If I have a
import lombok.Value;
@Value
public class IncomingRequest {
String data;
}
and try to have a RequestHandler
like
import com.amazonaws.services.lambda.runtime.Context;
import com.amazonaws.services.lambda.runtime.RequestHandler;
public class LambdaHandler implements RequestHandler<IncomingRequest, String> {
@Override
public String handleRequest(IncomingRequest request, Context context) {
...
}
}
I only ever get empty request
objects or with some other configuration I get deserialization exceptions.
What do I need to do to enable AWS Lambda to properly deserialize into my custom class?

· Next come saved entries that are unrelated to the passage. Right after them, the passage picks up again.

(* ===== verification/Assembly.v ===== *)
(** * Solutions from model output ([noema/core/engine.py], the helpers of [NoemaEngine])

    Input validation, the projection of a task onto the neurosymbolic contract, the
    assembly of solutions from chain-of-thought contexts, kernels and neurosymbolic
    results, quality tiers and the static gate.  Values that come from a model are
    JSON, and every operation Python rejects on them ([None[:200]], iteration over a
    number, a pydantic field of the wrong type) is an error of the result. *)
From Stdlib Require Import ZArith QArith Lqa Lia Bool Ascii String.
From stdpp Require Import base option numbers sets strings pretty list.
From S2P Require Import Prelude Regex Symbolic Prompts ChainOfThought NeuroSymbolic CoreTypes Judge.
Local Open Scope string_scope.
Local Open Scope list_scope.
Local Open Scope nat_scope.

(** ** Memory limits of the sandbox *)
Definition is_unit (a : ascii) : bool := Ascii.eqb a "k" || Ascii.eqb a "m" || Ascii.eqb a "g".

(** [\s*(\d+)\s*([kmg]?)\s*] *)
Definition memory_pattern : re := Seq sp0 (Seq (Grp 1 (plus dgt)) (Seq sp0 (Seq (Grp 2 (Opt (Ch is_unit))) sp0))).

(** [re.fullmatch] *)
Definition fullmatch (r : re) (s : string) : option captures :=
  rmatch r None s [] (λ _ rest caps, if nonempty rest then None else Some caps).

Definition _parse_memory_mb (value : string) : Z :=
  match fullmatch memory_pattern (lower value) with
  | None => 256
  | Some caps =>
      let amount := default 0%Z (digits_value (group 1 caps) 0) in
      let unit := group 2 caps in
      if String.eqb unit "g" then Z.max 1 (amount * 1024)
      else if String.eqb unit "k" then Z.max 1 (amount / 1024)
      else Z.max 1 amount
  end.

Record SandboxSettings := mkSandbox {
  sb_enabled : bool;
  sb_timeout : Z;
  sb_max_memory : string;
  sb_max_cpus : Q;
  sb_network_disabled : bool;
  sb_docker_image : string;
  verify_think : bool;
  verify_think_enforce : bool;
}.

Record SandboxConfig := mkSandboxConfig {
  sc_enabled : bool;
  sc_timeout : Z;
  max_memory_mb : Z;
  max_cpus : Q;
  network_isolation : bool;
  docker_image : string;
}.

Definition _sandbox_config_from_settings (sb : SandboxSettings) : SandboxConfig :=
  mkSandboxConfig (sb_enabled sb) (sb_timeout sb) (_parse_memory_mb (sb_max_memory sb)) (sb_max_cpus sb)
    (sb_network_disabled sb) (sb_docker_image sb).

(** ** Input limits *)
Definition limit (ok : bool) : result pyexn () := if ok then Ok () else Err ValueError.

Definition validate_requirement (r : Requirement) : result pyexn () :=
  limit (String.length (rq_category r) <=? 50);;
  limit (Z.of_nat (String.length (rq_description r)) <=? 2000)%Z;;
  limit (length (rq_constraints r) <=? 20);;
  limit (forallb (λ c, (Z.of_nat (String.length c) <=? 500)%Z) (rq_constraints r)).

Fixpoint validate_requirements (l : list Requirement) : result pyexn () :=
  match l with [] => Ok () | r :: l => validate_requirement r;; validate_requirements l end.

(** The checks at the start of [_think_impl]. *)
Definition validate_task (t : Task) : result pyexn () :=
  limit (Z.of_nat (String.length (description t)) <=? 100000)%Z;;
  limit (length (tags t) <=? 100);;
  limit (length (requirements t) <=? 50);;
  validate_requirements (requirements t).

(** ** The neurosymbolic contract *)
Definition ns_requirement (p : nat * Requirement) : json :=
  let '(index, r) := p in
  JObj [("name", JStr (if nonempty (rq_category r) then rq_category r else "req_" +:+ pretty index));
        ("type", JStr "numeric"); ("min", JNull); ("max", JNull);
        ("constraints", JArr (map JStr (rq_constraints r))); ("description", JStr (rq_description r));
        ("priority", JNum (inject_Z (rq_priority r)))].

Definition _prepare_neurosymbolic_task (t : Task) : dict :=
  [("requirements", JArr (map ns_requirement (enumerate 0 (requirements t)))); ("constraints", JArr []);
   ("goals", JArr [JStr (title t); JStr (description t)]); ("variables", JObj [])].

(** A prepared task is valid input for the neurosymbolic engine, as it is. *)
Lemma prepared_task_valid t : model_validate (_prepare_neurosymbolic_task t) = Ok (_prepare_neurosymbolic_task t).
Proof.
  unfold model_validate, _prepare_neurosymbolic_task.
  assert (is_dict_list (JArr (map ns_requirement (enumerate 0 (requirements t)))) = true) as H.
  { cbn [is_dict_list]. generalize (enumerate 0 (requirements t)). induction l as [|[i r] l IH]; [done|]. exact IH. }
  revert H. generalize (JArr (map ns_requirement (enumerate 0 (requirements t)))). intros j H.
  lazy -[is_dict_list title description]. by rewrite H.
Qed.

(** ** File names and languages *)

(** [path.rsplit(".", 1)[-1] if "." in path else "py"] *)
Definition extension (path : string) : string :=
  match rfind "."%char path with Some i => suffix_from (i + 1) path | None => "py" end.

Definition lang_of (lang_map : list (string * string)) (path : string) : string :=
  let ext := extension path in default ext (dget ext lang_map).

Definition ns_langs : list (string * string) := [("py", "python"); ("ts", "typescript"); ("js", "javascript")].

Definition cot_langs : list (string * string) :=
  [("py", "python"); ("ts", "typescript"); ("js", "javascript"); ("go", "go"); ("rs", "rust"); ("java", "java");
   ("yml", "yaml"); ("yaml", "yaml")].

(** [d.get("path") or d.get("filename") or "main.py"] *)
Definition path_of (d : dict) : json :=
  default (JStr "main.py") (py_or (dget "path" d) (py_or (dget "filename" d) (Some (JStr "main.py")))).

(** The file name of a code block: ["." in path] raises on numbers, [rsplit] on lists
    that contain a dot, and pydantic on what is left. *)
Definition block_path (d : dict) : result pyexn string :=
  match path_of d with
  | JStr s => Ok s
  | JArr l => if existsb (λ j, match j with JStr s => String.eqb s "." | _ => false end) l then Err AttributeError
              else Err ValueError
  | JObj o => if dmem "." o then Err AttributeError else Err ValueError
  | _ => Err TypeError
  end.

Definition build_block (lang_map : list (string * string)) (d : dict) (content : json) : result pyexn CodeBlock :=
  path ← block_path d;
  c ← as_str content;
  descr ← as_str (default (JStr "") (dget "description" d));
  Ok (mkBlock path (lang_of lang_map path) c descr).

(** The code blocks of a list of entries; [entry] gives [None] for one that is skipped. *)
Fixpoint blocks (entry : json → result pyexn (option CodeBlock)) (l : list json) : result pyexn (list CodeBlock) :=
  match l with
  | [] => Ok []
  | x :: l =>
      b ← entry x;
      bs ← blocks entry l;
      Ok (match b with Some b => b :: bs | None => bs end)
  end.

Section assembly.
Context (loads : string → option json) (dumps : json → string) (repr : json → string).

(** ** From a neurosymbolic result *)
Definition ns_entry (cb : json) : result pyexn (option CodeBlock) :=
  match cb with
  | JObj d =>
      match dget "content" d with
      | Some c => if truthy c then b ← build_block ns_langs d c; Ok (Some b) else Ok None
      | None => Ok None
      end
  | _ => Ok None
  end.

(** A field of a pydantic model, with the default of [get]. *)
Definition str_field (k dflt : string) (d : dict) : result pyexn string := as_str (default (JStr dflt) (dget k d)).
Definition strs_field (k : string) (d : dict) : result pyexn (list string) := as_strs (default (JArr []) (dget k d)).

Definition ns_architecture (sol : dict) : result pyexn (option ArchitecturePattern) :=
  match dget "architecture" sol with
  | Some (JObj arch) =>
      n ← str_field "name" "NeuroSymbolic Design" arch;
      d ← str_field "description" "" arch;
      p ← strs_field "pros" arch;
      c ← strs_field "cons" arch;
      Ok (Some (mkPattern n d p c))
  | _ => Ok None
  end.

Definition ns_stack (sol : dict) : result pyexn TechStack :=
  match dget "stack" sol with
  | Some (JObj st) =>
      l ← strs_field "languages" st;
      f ← strs_field "frameworks" st;
      d ← strs_field "databases" st;
      i ← strs_field "infrastructure" st;
      Ok (mkStack l f d i [] [])
  | _ => Ok empty_stack
  end.

Definition _convert_neurosymbolic_to_solution (sol : dict) (t : Task) : result pyexn Solution :=
  summ ← as_str (default (default (JStr "") (dget "description" sol)) (dget "summary" sol));
  arch ← ns_architecture sol;
  st ← ns_stack sol;
  bs ← (match default (default (JArr []) (dget "files" sol)) (dget "code_blocks" sol) with
        | JArr l => blocks ns_entry (take 10 l)
        | _ => Ok []
        end);
  Ok (mkSolution (id t) ("NeuroSymbolic Solution: " +:+ title t) summ arch st bs [] [] DRAFT (1 # 2) []).

(** ** From a reasoning dictionary *)
Definition _safe_parse (data : json) : json :=
  match data with
  | JObj _ | JArr _ => data
  | JStr s =>
      match extract_fenced_json loads s with
      | Some JNull | None => JObj [("raw", JStr (prefix 500 (strip s)))]
      | Some j => j
      end
  | _ => JObj []
  end.

Definition parsed (k : string) (reasoning : dict) : json := _safe_parse (default (JStr "{}") (dget k reasoning)).

(** A part of the summary: [artifact.get(key, "")[:200]]. *)
Definition summary_part (k field : string) (reasoning : dict) : result pyexn (list json) :=
  match parsed k reasoning with
  | JObj d => p ← py_slice 200 (default (JStr "") (dget field d)); Ok [p]
  | _ => Ok []
  end.

(** [sep.join(parts)] *)
Definition join_json (sep : string) (l : list json) : result pyexn string :=
  strs ← mapM_result (λ j, match j with JStr s => Ok s | _ => Err TypeError end) l; Ok (join sep strs).

Definition _extract_summary (reasoning : dict) : result pyexn string :=
  a ← summary_part "architecture" "high_level_design" reasoning;
  r ← summary_part "review" "final_summary" reasoning;
  joined ← join_json " | " (List.filter truthy (a ++ r));
  Ok (if nonempty joined then joined else "Solution generated via Chain-of-Thought reasoning").

(** [[x.get(key, "") if isinstance(x, dict) else str(x) for x in ...]] as a [list[str]]. *)
Definition named_items (key : string) (j : json) : result pyexn (list string) :=
  match iter_json j with
  | None => Err TypeError
  | Some l => mapM_result (λ x, match x with
                                | JObj d => as_str (default (JStr "") (dget key d))
                                | _ => Ok (py_str repr x) end) l
  end.

Definition assemble_stack (reasoning : dict) : result pyexn TechStack :=
  match parsed "stack" reasoning with
  | JObj d =>
      let items k key := named_items key (default (JArr []) (dget k d)) in
      l ← items "languages" "name";
      f ← items "frameworks" "name";
      db ← items "databases" "name";
      i ← items "infrastructure" "tool";
      Ok (mkStack l f db i [] [])
  | _ => Ok empty_stack
  end.

Definition strings_of (j : json) : list string := match j with JArr l => map (py_str repr) l | _ => [] end.

Definition assemble_architecture (reasoning : dict) : option ArchitecturePattern :=
  match parsed "architecture" reasoning with
  | JObj arch =>
      match dget "pattern" arch with
      | Some (JObj p) =>
          Some (mkPattern (py_str repr (default (JStr "Custom") (dget "name" p)))
                  (py_str repr (default (default (JStr "") (dget "high_level_design" arch)) (dget "description" p)))
                  (strings_of (default (JArr []) (dget "pros" p))) (strings_of (default (JArr []) (dget "cons" p))))
      | _ => None
      end
  | _ => None
  end.

(** [len(content)] where it is needed: on numbers it raises. *)
Definition py_len (j : json) : result pyexn Z :=
  match j with
  | JStr s => Ok (Z.of_nat (String.length s))
  | JArr l => Ok (Z.of_nat (length l))
  | JObj d => Ok (Z.of_nat (length d))
  | _ => Err TypeError
  end.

CodePudding user response:
AWS Lambda uses Jackson to deserialize the data and as such needs a no-arg constructor and setters for the properties. You could make those setters public but at that point you have a mutable class and you generally do not want that for pure data classes. "Luckily" Jackson uses reflection anyway and can and does therefore access private methods. Instead of @Value
you can therefore use
import lombok.AccessLevel;
import lombok.Getter;
import lombok.Setter;
@Getter
@Setter(AccessLevel.PRIVATE)
public class IncomingRequest {
String data;
}
That way Jackson can properly parse the incoming JSON and your class remains sort-of immutable.
CodePudding user response:
You can use a @Jacksonized @Builder
on IncomingRequest
. Jackson will use that builder to create instances, and your class will remain immutable.